[Exercise data Boundary: Start]

(** C10.  A run of GetRouteByPath writes to the cache in two places only:
    the list just read from the repository goes under ["routes"], and a
    route found by the scan, which is then returned, goes under
    ["route:" + path].  A run that returns an error writes no single
    route, and a run that hits the individual cache writes nothing. *)
Theorem GetRouteByPath_cache_writes (path : string) (w : W) :
  (forall key v ttl ans,
      In (EvCacheSet key v ttl ans) (trace_of (GetRouteByPath path) w) ->
      (key = "routes"%string /\ ttl = fiveMinutes /\
       exists routes, v = VRoutes routes /\
                      In (EvRepoGetRoutes (Ok routes)) (trace_of (GetRouteByPath path) w)) \/
      (key = ("route:" +:+ path)%string /\ ttl = fiveMinutes /\
       exists r, v = VRoute r /\ result_of (GetRouteByPath path) w = Ok r)) /\
  (forall e, result_of (GetRouteByPath path) w = Error e ->
             count_calls is_individual_write (trace_of (GetRouteByPath path) w) = 0%nat) /\
  (forall route w1, Get_route s.(route.cache) ("route:" +:+ path) w = (Hit route, w1) ->
                    count_calls is_cache_write (trace_of (GetRouteByPath path) w) = 0%nat).
Proof.
  pose proof (GetRouteByPath_hit path w) as Hhit.
  unfold trace_of, result_of, count_calls.
  destruct (Get_route (route.cache s) ("route:" +:+ path) w) as [g w1] eqn:Hg.
  assert (Hcases : (exists route, g = Hit route) \/ (forall r0, g <> Hit r0)).
  { destruct g; [left; eauto | right; discriminate | right; discriminate]. }
  destruct Hcases as [(route & ->)|Hnot].
  { rewrite (Hhit w1 route Hg). cbn. repeat split.
    - intros key v ttl ans [?|[]]. discriminate. }
  rewrite (GetRouteByPath_not_hit path w w1 g Hg Hnot).
  destruct (loadRoutes w1) as [[lr w2] t2] eqn:Hload.
  destruct lr as [routes|err].
  - destruct (scanRoutes routes path w2) as [[res w3] t3] eqn:Hscan. cbn [fst snd].
    repeat split.
    + intros key v ttl ans [?|Hin]; [discriminate|].
      apply in_app_iff in Hin as [Hin|Hin].
      * left. destruct (loadRoutes_writes _ _ _ _ _ _ _ _ Hload Hin) as (-> & -> & rs & -> & Hrepo).
        repeat split. exists rs. split; [reflexivity|].
        right. apply in_app_iff. now left.
      * right. exact (scanRoutes_writes _ _ _ _ _ _ _ _ _ _ Hscan Hin).
    + intros e ->. cbn [List.filter is_individual_write]. rewrite List.filter_app.
      rewrite (filter_none is_individual_write is_list_event t2
                 (loadRoutes_trace _ _ _ _ Hload) list_event_not_individual).
      now rewrite (individual_write_is_write _ (scanRoutes_error_writes_nothing _ _ _ _ _ _ Hscan)).
    + intros route w' [=]. subst. now destruct (Hnot route).
  - cbn [fst snd]. rewrite app_nil_r. repeat split.
    + intros key v ttl ans [?|Hin]; [discriminate|].
      left. destruct (loadRoutes_writes _ _ _ _ _ _ _ _ Hload Hin) as (-> & -> & rs & -> & Hrepo).
      repeat split. exists rs. split; [reflexivity|]. now right.
    + intros e _. cbn [List.filter is_individual_write].
      now rewrite (filter_none is_individual_write is_list_event t2
                     (loadRoutes_trace _ _ _ _ Hload) list_event_not_individual).
    + intros route w' [=]. subst. now destruct (Hnot route).
Qed.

[Exercise data Boundary: End]

Exercise objective: With the line containing "(forall key v" as the last one, please set down exactly the lines of the records above from their very first line, and nothing more.

Answer:
(** C10.  A run of GetRouteByPath writes to the cache in two places only:
    the list just read from the repository goes under ["routes"], and a
    route found by the scan, which is then returned, goes under
    ["route:" + path].  A run that returns an error writes no single
    route, and a run that hits the individual cache writes nothing. *)
Theorem GetRouteByPath_cache_writes (path : string) (w : W) :
  (forall key v ttl ans,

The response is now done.